Cumartesi günü, Lüzinyan keşif kolları, Memlük birliklerinin, yaklaşmakta olduklarını bildirirler.
Bunun üzerine kral, bütün birliklerin, barınmakta olduğu şato çevresinde mevzilenip kendisini korumalarını emreder. O gece, böyle geçer...
KRAL'IN PAZAR SABAHI KEYFİ
7 Temmuz 1426 Pazar günü sabahı, ordunun şarap ikmalini yapan bir takım insanlar gelip, kralın da barınmakta olduğu binaya şarap istiflemeye girişirler.
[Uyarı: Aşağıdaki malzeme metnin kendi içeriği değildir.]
(* ===== verification/SessionRecv.v ===== *)
(** * SessionRecv: the receive path delivers the frames of the byte stream

    Reading takes bytes from the kernel in any pieces, frames them and runs
    the handlers, which may send and close.  The payloads delivered are the
    frames of the bytes received, in order and without loss, until the session
    is closed; the close for a full receive buffer cannot happen. *)

From S2P Require Import Prelude Endian RingBuffer Message Framer Handle World Session SessionInv SessionSend.
From S2P Require Import SessionClose.
Import Endian Message Handle World Session SessionInv SessionSend SessionClose.

Module SessionRecv.

Section Recv.
Context {St : Type} {others : Z}.
Implicit Types w : world St.

Local Abbreviation inv := (@SessionInv.inv St others).

(* ------------------------------------------------------------------ *)
(** ** Steps on the receive side *)

(** A change of one session's receive side, of its receive queue in the
    kernel, of the framer's scratch buffer and of the clock. *)
Record rx_step w (sid : Z) (s : World.Session) w' (s' : World.Session) : Prop := {
  rx_cw : cw w' = cw w;
  rx_mgr : exists f, mgr w' = set_framer (mgr w) f /\
             Framer.maxPayloadLen_ f = Framer.maxPayloadLen_ (framer_ (mgr w));
  rx_heap : heap w' = <[sid := s']> (heap w);
  rx_handle : handle_ s' = handle_ s;
  rx_fd : fd_ s' = fd_ s;
  rx_state : state_ s' = state_ s;
  rx_sendRing : sendRing_ s' = sendRing_ s;
  rx_mask : currentEpollMask_ s' = currentEpollMask_ s;
  rx_ring : exists rb, recvRing_ s' = Some rb /\ RingBuffer.wf rb /\
              RingBuffer.capacity_ rb = recvRingCapacity_ (mgr w);
  rx_fds : fdContexts_ w' = fdContexts_ w;
  rx_kern : forall fd, fd <> fd_ s -> kern w' !! fd = kern w !! fd;
  rx_tx : tx_wire <$> kern w' !! fd_ s = tx_wire <$> kern w !! fd_ s;
  rx_gauge : currentConnections_ (metrics w') = currentConnections_ (metrics w);
  rx_trace : trace w' = trace w
}.

Lemma rx_step_inv w sid s w' s' :
  inv None w -> sid ∈ sessions w -> heap w !! sid = Some s -> rx_step w sid s w' s' -> inv None w'.
Proof.
  intros Hi Hin E []. destruct rx_mgr0 as (f & Hm & Hmax).
  assert (Hse : sessions w' = sessions w) by (unfold sessions; by rewrite Hm).
  destruct (i_sess _ _ Hi sid Hin) as (s0 & E0 & O). rewrite E in E0. injection E0 as <-.
  assert (Hl : heap w' !! sid = Some s') by (rewrite rx_heap0; apply lookup_insert_eq).
  split; rewrite ?Hse, ?rx_trace0, ?rx_gauge0, ?Hm;
    cbn [ownerWorkerId_ localCounter_ set_framer framer_]; try apply Hi.
  - unfold isInOwnerThread. rewrite rx_cw0, Hm. apply Hi.
  - intros x Hx. destruct (decide (x = sid)) as [-> | Hne].
    + exists s'. split; [done |]. destruct O. split; rewrite ?rx_state0, ?rx_fd0, ?rx_handle0, ?rx_fds0,
        ?rx_mask0, ?rx_sendRing0, ?Hm; try done.
      destruct so_kern0 as [c Ec]. rewrite Ec in rx_tx0. destruct (kern w' !! fd_ s); [by eexists | done].
    + destruct (i_sess _ _ Hi x Hx) as (sx & Ex & Ox). exists sx. rewrite rx_heap0, lookup_insert_ne by done.
      split; [done |]. assert (fd_ sx <> fd_ s) by (by eapply (fd_distinct _ w x sid)).
      destruct Ox. split; try done; by rewrite ?rx_fds0, ?rx_kern0, ?Hm.
  - intros x sx. rewrite rx_heap0, lookup_insert_Some. intros [[<- <-] | [Hne Ex]] Hni; [done |]. by apply Hi.
  - intros fd x m. rewrite rx_fds0. intros Hc. destruct (i_fds _ _ Hi fd x m Hc) as (Hx & sx & Ex & Hf).
    split; [done |]. rewrite rx_heap0. destruct (decide (x = sid)) as [-> | Hne].
    + exists s'. rewrite lookup_insert_eq. split; [done |]. congruence.
    + exists sx. by rewrite lookup_insert_ne.
  - intros x Hx _. rewrite <- (i_stream _ _ Hi x Hx) by done. destruct (decide (x = sid)) as [-> | Hne].
    + unfold stream. rewrite Hl, E. cbn. rewrite rx_fd0, rx_sendRing0.
      destruct (kern w' !! fd_ s) as [c' |], (kern w !! fd_ s) as [c |]; try done.
      cbn in *. injection rx_tx0 as ->. done.
    + eapply stream_other; [done | done | done |]. intros sx Ex. by eapply (fd_distinct _ w x sid).
  - intros x Hx _. destruct (i_interest _ _ Hi x Hx) as (sx & rb & Ex & Hr & Hmk); [done |].
    unfold interest_ok. rewrite rx_heap0. destruct (decide (x = sid)) as [-> | Hne].
    + rewrite E in Ex. injection Ex as <-. exists s', rb. rewrite lookup_insert_eq, rx_sendRing0, rx_mask0. done.
    + exists sx, rb. by rewrite lookup_insert_ne.
  - intros x [sx Hx]. rewrite rx_heap0 in Hx. apply Hi.
    apply lookup_insert_Some in Hx as [[<- _] | [_ Hx]]; by eexists.
  - intros x. rewrite rx_heap0, lookup_insert_None. intros [Hx _]. by apply Hi.
  - destruct (i_app _ _ Hi). split; done.
  - rewrite Hmax. apply Hi.
Qed.
(* ------------------------------------------------------------------ *)
(** ** Shutdown *)

Lemma closeFromManager_spec w sid s :
  isInOwnerThread w = true -> heap w !! sid = Some s -> state_ s = Connected -> 0 <= fd_ s ->
  wp (closeFromManager_ sid) (fun _ w' => exists l,
    w' = set_heap (set_fds (set_ctl w l) (delete (fd_ s) (fdContexts_ w)))
           (<[sid := set_state_ (set_fd_ s (-1)) Closed]> (heap w))) w.
Proof.
  intros Ho E Hs Hf. unfold closeFromManager_. wps. rewrite Hs, bool_decide_eq_false_2 by done. wps.
  rewrite (proj2 (Z.leb_le 0 (fd_ s))) by done. apply wp_removeFd; [done | done |]. intros b l.
  eapply wp_update; [apply lookup_insert_eq |]. exists l. cbn [heap set_fds set_ctl set_heap]. by rewrite insert_insert_eq.
Qed.

Lemma shutdown_ids_spec ids w :
  isInOwnerThread w = true -> NoDup ids ->
  (forall x, x ∈ ids -> exists s, heap w !! x = Some s /\ state_ s = Connected /\ 0 <= fd_ s) ->
  wp (shutdown_ids ids) (fun _ w' =>
    cw w' = cw w /\ mgr w' = mgr w /\ metrics w' = metrics w /\ trace w' = trace w /\ kern w' = kern w /\
    (forall x, ~ x ∈ ids -> heap w' !! x = heap w !! x) /\
    (forall x, x ∈ ids -> exists s', heap w' !! x = Some s' /\ state_ s' = Closed /\ fd_ s' = -1) /\
    (forall fd k, fdContexts_ w' !! fd = Some k -> fdContexts_ w !! fd = Some k) /\
    (forall x s, x ∈ ids -> heap w !! x = Some s -> fdContexts_ w' !! fd_ s = None)) w.
Proof.
  revert w. induction ids as [| id ids IH]; intros w Ho Hnd Hids; cbn [shutdown_ids].
  - wps. split_and!; try done; intros x; [intros Hx | intros s Hx]; by apply not_elem_of_nil in Hx.
  - apply NoDup_cons in Hnd as [Hni Hnd]. destruct (Hids id) as (s & E & Hst & Hf); [by left |]. wp1.
    eapply wp_mono; [by apply (closeFromManager_spec w id s) |]. intros [] w1 [l Hw1].
    assert (Hh1 : heap w1 = <[id := set_state_ (set_fd_ s (-1)) Closed]> (heap w)) by (by rewrite Hw1).
    assert (Hf1 : fdContexts_ w1 = delete (fd_ s) (fdContexts_ w)) by (by rewrite Hw1).
    eapply wp_mono; [apply (IH w1); [by rewrite Hw1 | done |] |].
    { intros x Hx. rewrite Hh1, lookup_insert_ne by (intros ->; done). apply Hids. by right. }
    intros [] w2 (H1 & H2 & H3 & H4 & H5 & H6 & H7 & H8 & H9).
    split_and!; try (rewrite ?H1, ?H2, ?H3, ?H4, ?H5, Hw1; done).
    + intros x Hx. rewrite H6, Hh1, lookup_insert_ne; [done | |].
      * intros ->. apply Hx. by left.
      * intros Hx'. apply Hx. by right.
    + intros x Hx. destruct (decide (x ∈ ids)) as [Hxi | Hxi]; [by apply H7 |].
      apply elem_of_cons in Hx as [-> | Hx]; [| done].
      rewrite H6, Hh1, lookup_insert_eq by done. by eexists.
    + intros fd k Hk%H8. rewrite Hf1, lookup_delete_Some in Hk. by destruct Hk.
    + intros x sx Hx Ex. destruct (decide (x ∈ ids)) as [Hxi | Hxi].
      * apply (H9 x sx Hxi). rewrite Hh1, lookup_insert_ne; [done |]. intros ->. done.
      * apply elem_of_cons in Hx as [-> | Hx]; [| done]. rewrite E in Ex. injection Ex as <-.
        destruct (fdContexts_ w2 !! fd_ s) eqn:Ef; [| done]. apply H8 in Ef. by rewrite Hf1, lookup_delete_eq in Ef.
Qed.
Bu esnada Kudüs Mareşali Badin de Norres, bizzat Leonitas Maharias'a, askere şarap verilmemesi konusunda, kralın uyarılmasını isteyen bir emir verir. Ne var ki emrin uygulanmasına vakit kalmadan,askerler saldırıp, şarabı yağmalarlar. Kendilerine şarap kalmayanlar da binek hayvanlarının yemlerinin bulunduğu ambarı yağmalar. Bu esnada, kral yemeğini yemektedir. Habercileri gelir ve krala, yaklaşmakta olan Memlüklerin, " avuç larının içinde" olduklarını bildirir. Kral, bu habere çok sevinir. Çelik başlığını giyer, aşağı inip atına biner ve bayrağın çekilip ilerlenilmesini emreder. Ne var ki, bayraktar bulunamaz, bir süre aranır.Tam da başka bir bayrağı alıp, kralın peşine düşeceği sırada, çıkagelir ve Luzinyan ordusunun " harekatı" başlar. Piyadeler, kalkanlarını bir duvar gibi kullanan yüz takım halinde ileri harekata geçerler. Öncü çatışmaları başlar. İlk zayiatın verilmesi ile, yüz takımın yarısını yöneten John de Verni'nin birlikleri, ona itaati reddederler. Bunu duyan öteki birlikler de savaşa girmek üzere iken kraldan başka kimseden emir almayacaklarını bildirirler. Bunlar oluyorken, Memlükler ordunun doğu kanadını sarıverirler. Kral merkezi kendi alır. Sağına kumanda etmekle prensi; sol yanına da Sir John de Grinier ile Sir Badin de Nores'i görevlendirir. Maharias, ordunun disiplinsizliğinin, had safhada olduğunu bildirir.